Risale-i Nurlardan bir demet çare:
KATLİAMLAR VE VAHŞETLER
Bediüzzaman Hazretleri, dinden uzak yetişen yeni nesil için, Devleti idare edenlere, tâ 1947’de der ki:
“Bir müslüman başkasına benzemez. Dini terkedip İslâmiyet seciyesinden çıkan bir müslim; dalalet-i mutlakaya düşer, Anarşist olur, daha idare edilmez.
Evet eski terbiye-i İslâmiyeyi alanların (Yani Osmanlı zamanında) yüzde ellisi meydanda varken ve an’anat-ı milliye ve İslâmiyeye karşı yüzde elli lâkaydlık gösterildiği halde;
elli sene sonra, yüzde doksanı nefs-i emmareye tâbi olup millet ve vatanı anarşiliğe sevketmek ihtimalinin düşünülmesi ve o belâya karşı bir çare taharrisi, yirmi sene evvel beni siyasetten ve bu asırdaki insanlarla uğraşmaktan kat’iyen men’ettiği gibi; Risale-i Nur’u, hem şakirdlerini, bu zamana karşı alâkalarını kesmiş; hiç onlarla ne mübareze, ne meşguliyet yok.” Emirdağ Lahikası-l sh: 21
Yine diyor ki: “Bir müslüman İslâmiyet dairesinden çıksa, mürted ve Anarşist olur, hayat-ı içtimaiyeye zehir hükmüne geçer. Çünki Anarşi hiçbir hakkı tanımaz, insaniyet seciyelerini canavar hayvanların seciyesine çevirir. Âhirzamanda gelecek Ye’cüc ve Me’cücün komitesi, Anarşistler olduğuna Kur’an işaret ediyor.” Emirdağ Lahikası ll sh: 159 diyerek, bazı canavar hayvanların bir keçi veya koyunu haksız olarak avlamak uğruna, kırk veya elli koyunu veya keçiyi boğazladığı çokça vakidir.

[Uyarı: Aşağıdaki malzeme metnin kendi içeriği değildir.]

(* ===== verification/CodeqlExamples.v ===== *)
(** A small run of the analysis on which the properties of the CodeQL runner are
    instantiated: a stand-in for the [codeql] program writes a SARIF document
    with two results. *)
From S2P Require Import Prelude GoStrings GoUtf8 GoJson GoCodec GoPath GoOs GoWalk Archive Common.
From S2P Require Import Messages ArtifactStore State StateLocal StatePostgres QldbStore QldbLocal Agent Codeql CodeqlProps.
From S2P Require Import Examples.

#[local] Existing Instance text_service.
#[local] Existing Instance text_service_laws.

Definition env0 (name : string) : string := if String.eqb name "CODEQL_CLI_PATH" then "/codeql" else "".

Definition result_json : json := JObj [("ruleId", JStr "r")].
Definition sarif_json : json := JObj [("runs", JArr [JObj [("results", JArr [result_json; result_json])]])].

Definition exec0 (combined : bool) (argv : list string) : GM FS (gores string) :=
  match argv with
  | _ :: "database" :: "interpret-results" :: _ =>
      let! err := WriteFile "/tmp/id/results/results.sarif" (jprint sarif_json) in gret ("", err)
  | _ :: "resolve" :: "database" :: _ => gret (jprint (JObj [("sourceLocationPrefix", JStr "/src")]), None)
  | _ => gret ("", None)
  end.

Definition yaml0 (data : string) : error + DatabaseMetadata :=
  inr (MkDatabaseMetadata (Some (MkCreation (Some "abc") None))).
Definition unzip0 (bytes : string) : error + list ZipEntry :=
  inr [MkZip "db/codeql-database.yml" false None "" None; MkZip "db/src.zip" false None "" None].
Definition zip1 (entries : list (string * string)) : string := sconcat (map snd entries).

Lemma reported_count_is_archived_witness :
  exists r w', RunAnalysisJob (RunQuery env0 exec0 yaml0 unzip0 Some) (GenerateResultsZipArchive zip1)
      tgz_items "/tmp" "id" job1 aw0 = (Val (r, None), w') /\ ar_ResultCount r = 2 /\
    exists sarif, GetArtifact (ar_ResultLocation r) (ag_arts w') = (Val (zip1 [("results.sarif", sarif)], None), ag_arts w').
Proof.
  assert (exists r w', RunAnalysisJob (RunQuery env0 exec0 yaml0 unzip0 Some) (GenerateResultsZipArchive zip1)
      tgz_items "/tmp" "id" job1 aw0 = (Val (r, None), w') /\ ar_ResultCount r = 2)
    as (r & w' & H & Hn) by (do 2 eexists; split; vm_compute; reflexivity).
  exists r, w'. split; [exact H|]. split; [exact Hn|].
  destruct (reported_count_is_archived env0 exec0 yaml0 unzip0 zip1 Some tgz_items "/tmp" "id" job1 aw0 r w' H)
    as (sarif & _ & Hget).
  exists sarif. exact Hget.
Defined.

(** Two databases: the walk does not stop at the first. *)
Definition two_dbs : FS :=
  MkFS {["/t/db"; "/t/db/a"; "/t/db/b"]}
    {["/t/db/a/codeql-database.yml" := ""; "/t/db/a/src.zip" := "";
      "/t/db/b/codeql-database.yml" := ""; "/t/db/b/src.zip" := ""]} (fun _ => None) 0.

Lemma findDBDir_spec_witness :
  exists fs', findDBDir "/t/db" two_dbs = (Val ("/t/db/b", None), fs') /\
    last_found two_dbs (tree two_dbs (Clean "/t/db")) "/t/db/b".
Proof.
  destruct (findDBDir_spec "/t/db" two_dbs) as (d & err & fs' & H & _ & Hd).
  - reflexivity.
  - intros d Hd. unfold two_dbs in Hd. cbn in Hd. set_solver.
  - assert (fst (findDBDir "/t/db" two_dbs) = Val ("/t/db/b", None)) as Hv by (vm_compute; reflexivity).
    rewrite H in Hv. cbn in Hv. injection Hv as -> ->. exists fs'. split; [exact H|exact (proj1 Hd)].
Defined.

Lemma sarif_gets_no_provenance_witness :
  rewrite_sarif env0 Some "cpp" "abc" (jprint sarif_json) = Some (jindent 0 sarif_json).
Proof.
  apply (sarif_gets_no_provenance env0 Some "cpp" "abc" (jprint sarif_json)
           [("runs", JArr [JObj [("results", JArr [result_json; result_json])]])] sarif_json).
  - vm_compute. reflexivity.
  - intros [H|[]]. discriminate H.
  - vm_compute. reflexivity.
Defined.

Malum Türkiye 1923’den sonra kademe kademe dinden sıyrıldı. Dini eğitimden vazgeçildi. Cemiyet hayatının yapısı değiştirildi. Tâ gele gele bazı gayretlerle ancak bu kadara gelinebildi. Daha ötesi için, Devlet dini terbiye ve eğitimi yaygın eğitim olarak vermelidir. Fakat bu eğitim kemalist eğitim değil, hakiki dini eğitim olmalıdır.
Anarşilikten kurtulmak çareleri olarak ortaya konulan ve dinde gösterilen şartların yaşanmasıyla geliştirilmesi gereken beş esası, kısaca şöyle bildirilir:
“Bu vatanın ve bu milletin hayat-ı içtimaiyesi bu acib zamanda Anarşilikten kurtulmak için beş esas lâzım ve zarurîdir:
- Hürmet,
- merhamet,
- haramdan çekinmek,
- emniyet,
- serseriliği bırakıp itaat etmektir.
Risale-i Nur hayat-ı içtimaiyeye baktığı zaman, bu beş esası kuvvetli ve kudsî bir surette tesbit ve tahkim ederek, asayişin temel taşını muhafaza ettiğine delil ise; bu yirmi sene zarfında Risale-i Nur’un, yüzbin adamı vatan ve millete zararsız birer uzv-u nâfi’ haline getirmesidir.” Şualar sh: 349
Biz zannediyoruz ki “anarşist”, sadece ideolojik düşünen ve sosyal bir gayesi uğruna eylem yapan insandır. Burada görüldüğü gibi Bediüzzaman Hazretlerinin yukarıda sıraladığı şartların, toplum hayatından kaldırılması, anarşiyi doğuran sebeplerdir. Böyle yetişmiş bir insan ideolojik bir gayesi olmasa da artık serseri bir mayın gibidir. Acıma, saygı duyma, artık onda hiçbir değer yoktur ve canı istediğini yapmakta beis görmemektedir.
İşte Anarşi meselesinde bu gibi tavsiyeler, öncelikle ve ciddiyetle ele alınmalıdır. Bediüzzaman Hazretleri zamanın idarecilerine bu ikazları yapmış, fakat bu tavsiyeleri nazara alınmamış ve maalesef bugünkü duruma gelinmiştir.
Üstad Bediüzzaman Hazretleri çare olarak ayrıca: “Hakaik-i Kur’aniyeyi terbiye-i medeniye yerine esas tutmak ve düstur-u hareket yapmak..” diyerek başka da çare olmadığını bildirir.